Although virus transduction is a step towards clinical translation, the neonatal injections used here are an imperfect model for translatability. Unfortunately, the transduction efficiency of adult intracochlear injections (in mice and primates) remains highly variable37,47,51,66. Wrobel et al.51 improved the efficiency in adult Mongolian gerbils through the use of a direct modiolar injection technique that resulted in low but consistent transduction throughout the cochlea, at the cost of a ~ 25% loss of SGNs. Further work by Huet et al.66 showed slow rate intramodiolar injections could preserve the SGN population, but resulted in reduced transduction efficiency. Further research to improve viral transduction of adult auditory neurons in rodents is ongoing, and will be important for the translation of these technologies towards cochlear implants.

Limitations and clinical translation

For the best outcomes of combined stimulation, high spatial overlap of the two stimuli is critical. This is not easily achieved with viral methods of auditory neuron transduction in mice. Improving the quantity of transduced auditory neurons and the quality of channelrhodopsin expression will improve both optogenetic-only and combined stimulation, but combined stimulation will also require the clever design of devices that can maximise overlap between the two stimuli. In our study, stimulation was confined to the basal turn where expression was worst, although typically ~ 60% of neurons in that turn were transduced.

It is important to recognise that these studies were conducted in acutely deafened ears. Consequently, the auditory nerve has not undergone degeneration as many chronically deaf ears do. Previous studies have shown that degeneration resulting from chronic deafness can negatively impact the performance of both optogenetic and combined stimulation, demanding higher powers of optogenetic stimulation to achieve electrical-like temporal fidelity33. These results emphasise the importance of developing therapeutics to maintain or restore auditory nerve health, such as neurotrophins.

Conclusion

Novel stimulation methods are necessary for advances in cochlear implant recipient outcomes, and it is critically important to validate these methods in clinically translatable models. This study is the first to show that optogenetic responses can be severely diminished or lost during day-long, high-rate stimulation of auditory neurons expressing the rapid channelrhodopsin ChIEF. This has important implications for the preclinical assessment and translation of optogenetics to clinical applications.

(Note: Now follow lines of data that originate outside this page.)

(** * GDP growth forecaster: feature construction, validation, timeline

    A shallow embedding of the pipeline pieces of the repository:

    - [create_lagged_features] and [temporal_train_test_split]
      (pandas code of BEFORE_AFTER_COMPARISON.md),
    - [validate_prediction_input] and the [predict] route (same file),
    - [addPredictionToTimeline] (design document of the integration),
    - [handlePredict] and the submit button of dashboard.tsx,
    - [handleCountryChange], [handleReset] and [getRecentTrend] of
      dashboard.tsx, [transformHistoricalData] and the request of the
      design document, and the [predict] route as it was before
      validation.

    Data frames are lists of rows, a cell is [option Q] with [None] for
    pandas' NaN, dictionaries are [gmap]s, a Python or JavaScript
    double is taken with its exact value, a rational, and a string
    holds the UTF-8 bytes of a text. *)

From Stdlib Require Import ZArith QArith Qround Qabs Lqa String Ascii List
  Sorted OrderedTypeEx DecimalString DecimalZ DecimalPos.
From stdpp Require Import base gmap strings list sorting.

Local Open Scope Z_scope.
Local Open Scope string_scope.

(** ** Part I. The programs *)

(** *** Data frames of the training corpus *)
Module Frame.

(** A numeric cell; [None] is NaN. *)
Definition cell : Type := option Q.

Record Row : Type := mkRow {
  Country : string;
  Year : Z;
  GDP_Growth_Rate : cell;
  Population_Growth_Rate : cell;
  Exports_Growth_Rate : cell;
  Imports_Growth_Rate : cell;
  Investment_Growth_Rate : cell;
  Consumption_Growth_Rate : cell;
  Govt_Spend_Growth_Rate : cell
}.

(** The frame after the six [_Lag1] columns have been attached. *)
Record LaggedRow : Type := mkLagged {
  obs : Row;
  Population_Growth_Rate_Lag1 : cell;
  Exports_Growth_Rate_Lag1 : cell;
  Imports_Growth_Rate_Lag1 : cell;
  Investment_Growth_Rate_Lag1 : cell;
  Consumption_Growth_Rate_Lag1 : cell;
  Govt_Spend_Growth_Rate_Lag1 : cell
}.

(** [df.sort_values(['Country', 'Year'])]: lexicographic on the two
    keys, strings compared code point by code point, stable. *)
Definition key_leb (r1 r2 : Row) : bool :=
  match String.compare (Country r1) (Country r2) with
  | Lt => true
  | Eq => (Year r1 <=? Year r2)%Z
  | Gt => false
  end.

Definition key_le (r1 r2 : Row) : Prop := key_leb r1 r2 = true.

#[global] Instance key_le_dec : RelDecision key_le :=
  fun r1 r2 => decide (key_leb r1 r2 = true).

Definition sort_values (df : list Row) : list Row := merge_sort key_le df.

(** [df.groupby('Country')[col].shift(1)]: walking the frame in order,
    each row receives the value its group showed last; [last] is the
    dictionary of those values, and a group's first row gets nothing. *)
Fixpoint shift_from {A} (col : Row -> A) (last : gmap string A)
    (df : list Row) : list (option A) :=
  match df with
  | [] => []
  | r :: df' =>
      last !! Country r :: shift_from col (<[Country r := col r]> last) df'
  end.

Definition groupby_shift {A} (col : Row -> A) (df : list Row)
    : list (option A) :=
  shift_from col ∅ df.

(** [df[name] = column]; a missing shifted value reads as NaN. *)
Definition assign {R} (set : cell -> R -> R) (df : list R)
    (col : list (option cell)) : list R :=
  zip_with (fun r v => set (mjoin v) r) df col.

Definition no_lags (r : Row) : LaggedRow :=
  mkLagged r None None None None None None.

Definition set_Population_Lag1 (v : cell) (x : LaggedRow) : LaggedRow :=
  mkLagged (obs x) v (Exports_Growth_Rate_Lag1 x)
    (Imports_Growth_Rate_Lag1 x) (Investment_Growth_Rate_Lag1 x)
    (Consumption_Growth_Rate_Lag1 x) (Govt_Spend_Growth_Rate_Lag1 x).
Definition set_Exports_Lag1 (v : cell) (x : LaggedRow) : LaggedRow :=
  mkLagged (obs x) (Population_Growth_Rate_Lag1 x) v
    (Imports_Growth_Rate_Lag1 x) (Investment_Growth_Rate_Lag1 x)
    (Consumption_Growth_Rate_Lag1 x) (Govt_Spend_Growth_Rate_Lag1 x).
Definition set_Imports_Lag1 (v : cell) (x : LaggedRow) : LaggedRow :=
  mkLagged (obs x) (Population_Growth_Rate_Lag1 x)
    (Exports_Growth_Rate_Lag1 x) v (Investment_Growth_Rate_Lag1 x)
    (Consumption_Growth_Rate_Lag1 x) (Govt_Spend_Growth_Rate_Lag1 x).
Definition set_Investment_Lag1 (v : cell) (x : LaggedRow) : LaggedRow :=
  mkLagged (obs x) (Population_Growth_Rate_Lag1 x)
    (Exports_Growth_Rate_Lag1 x) (Imports_Growth_Rate_Lag1 x) v
    (Consumption_Growth_Rate_Lag1 x) (Govt_Spend_Growth_Rate_Lag1 x).
Definition set_Consumption_Lag1 (v : cell) (x : LaggedRow) : LaggedRow :=
  mkLagged (obs x) (Population_Growth_Rate_Lag1 x)
    (Exports_Growth_Rate_Lag1 x) (Imports_Growth_Rate_Lag1 x)
    (Investment_Growth_Rate_Lag1 x) v (Govt_Spend_Growth_Rate_Lag1 x).
Definition set_Govt_Spend_Lag1 (v : cell) (x : LaggedRow) : LaggedRow :=
  mkLagged (obs x) (Population_Growth_Rate_Lag1 x)
    (Exports_Growth_Rate_Lag1 x) (Imports_Growth_Rate_Lag1 x)
    (Investment_Growth_Rate_Lag1 x) (Consumption_Growth_Rate_Lag1 x) v.

(** [df.dropna()]: a row survives when none of its cells is NaN. *)
Definition notna (v : cell) : bool :=
  match v with Some _ => true | None => false end.

Definition row_notna (r : Row) : bool :=
  notna (GDP_Growth_Rate r) && notna (Population_Growth_Rate r)
  && notna (Exports_Growth_Rate r) && notna (Imports_Growth_Rate r)
  && notna (Investment_Growth_Rate r) && notna (Consumption_Growth_Rate r)
  && notna (Govt_Spend_Growth_Rate r).

Definition lagged_notna (x : LaggedRow) : bool :=
  row_notna (obs x)
  && notna (Population_Growth_Rate_Lag1 x)
  && notna (Exports_Growth_Rate_Lag1 x)
  && notna (Imports_Growth_Rate_Lag1 x)
  && notna (Investment_Growth_Rate_Lag1 x)
  && notna (Consumption_Growth_Rate_Lag1 x)
  && notna (Govt_Spend_Growth_Rate_Lag1 x).

Definition dropna (df : list LaggedRow) : list LaggedRow :=
  List.filter lagged_notna df.

Definition create_lagged_features (df : list Row) : list LaggedRow :=
  let df := sort_values df in
  let fr := no_lags <$> df in
  let fr := assign set_Population_Lag1 fr
              (groupby_shift Population_Growth_Rate df) in
  let fr := assign set_Exports_Lag1 fr
              (groupby_shift Exports_Growth_Rate df) in
  let fr := assign set_Imports_Lag1 fr
              (groupby_shift Imports_Growth_Rate df) in
  let fr := assign set_Investment_Lag1 fr
              (groupby_shift Investment_Growth_Rate df) in
  let fr := assign set_Consumption_Lag1 fr
              (groupby_shift Consumption_Growth_Rate df) in
  let fr := assign set_Govt_Spend_Lag1 fr
              (groupby_shift Govt_Spend_Growth_Rate df) in
  dropna fr.

(** [temporal_train_test_split]: two boolean masks on [Year], each
    applied to the frame in its own order. *)
Definition temporal_train_test_split (df : list LaggedRow)
    (split_year : Z) : list LaggedRow * list LaggedRow :=
  let train_df := List.filter (fun r => (Year (obs r) <? split_year)%Z) df in
  let test_df := List.filter (fun r => (Year (obs r) >=? split_year)%Z) df in
  (train_df, test_df).

End Frame.

(** *** Vocabulary of the statements about frames *)
Module FrameSpec.
Import Frame.
Local Open Scope list_scope.

(** The rows of one entity, in frame order. *)
Definition entity (c : string) (df : list Row) : list Row :=
  filter (fun r => Country r = c) df.

(** A row together with the row its lag columns are read from. *)
Definition lagged (r : Row) (p : option Row) : LaggedRow :=
  mkLagged r (p ≫= Population_Growth_Rate) (p ≫= Exports_Growth_Rate)
    (p ≫= Imports_Growth_Rate) (p ≫= Investment_Growth_Rate)
    (p ≫= Consumption_Growth_Rate) (p ≫= Govt_Spend_Growth_Rate).

(** A chronologically ordered per-entity stream: whenever two records
    of one entity follow each other in the stream, however far apart,
    the later one carries the larger year. *)
Definition before (r1 r2 : Row) : Prop :=
  Country r1 = Country r2 -> Year r1 < Year r2.

Definition chronological (df : list Row) : Prop :=
  StronglySorted before df.

#[global] Instance before_dec : RelDecision before.
Proof. intros r1 r2. unfold before. apply _. Defined.

(** Largest and smallest year of a partition, if it has a row. *)
Definition max_year (df : list LaggedRow) : option Z :=
  foldr (fun r acc => Some (from_option (Z.max (Year (obs r)))
                              (Year (obs r)) acc)) None df.
Definition min_year (df : list LaggedRow) : option Z :=
  foldr (fun r acc => Some (from_option (Z.min (Year (obs r)))
                              (Year (obs r)) acc)) None df.

(** A two-country stream, already in year order within each country,
    with a hole at 2001 for "A". *)
Definition num (n : Z) : cell := Some (inject_Z n).

Definition a2000 : Row :=
  mkRow "A" 2000 (num 21) (num 22) (num 23) (num 24) (num 25) (num 26)
    (num 27).
Definition a2002 : Row :=
  mkRow "A" 2002 (num 11) (num 12) (num 13) (num 14) (num 15) (num 16)
    (num 17).
Definition b2000 : Row :=
  mkRow "B" 2000 (num 31) (num 32) (num 33) (num 34) (num 35) (num 36)
    (num 37).
Definition b2001 : Row :=
  mkRow "B" 2001 (num 1) (num 2) (num 3) (num 4) (num 5) (num 6) (num 7).

Definition gap_df : list Row := [b2000; a2000; b2001; a2002].

Definition split_df : list LaggedRow :=
  [lagged a2002 (Some a2000); lagged b2001 (Some b2000)].

End FrameSpec.

(** *** Doubles *)
Module Double.
Local Open Scope Z_scope.

(** The least power of two beyond the doubles. *)
Definition huge : Z := 2 ^ 1024.

(** [float(n)] on a Python integer: the double nearest to [n], a tie
    going to the even mantissa, given by its integer value; [None] is
    the OverflowError of an integer that rounds past the largest
    double. *)
Definition float_of_int (n : Z) : option Z :=
  let a := Z.abs n in
  let shift := Z.log2 a - 52 in
  if shift <=? 0 then Some n
  else
    let q := a / 2 ^ shift in
    let r := a mod 2 ^ shift in
    let half := 2 ^ (shift - 1) in
    let m := if (half <? r) || ((r =? half) && Z.odd q) then q + 1 else q in
    let v := m * 2 ^ shift in
    if huge <=? v then None else Some (Z.sgn n * v).

(** The integer nearest to [x], a tie going to the even one. *)
Definition nearest_even (x : Q) : Z :=
  let lo := Qfloor x in
  match (x ?= inject_Z lo + (1 # 2))%Q with
  | Lt => lo
  | Eq => if Z.even lo then lo else lo + 1
  | Gt => lo + 1
  end.

(** The integer part of the binary logarithm of a positive [x]. *)
Definition floor_log2 (x : Q) : Z :=
  let k := Z.log2 (Qnum x) - Z.log2 (Zpos (Qden x)) in
  if Qle_bool (2 ^ k) x then k else k - 1.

Combined stimulation, previously shown to increase spatial resolution compared to electrical stimulation due to facilitation of the response, was shown here to also improve reliability and temporal precision of responses at 400 pps in mice transduced with the ChIEF and H134R channelrhodopsins. We reason that very high viral transduction efficiency is necessary for the priming effect of combined stimulation. This study provides important insight into the use of optogenetics for clinical applications.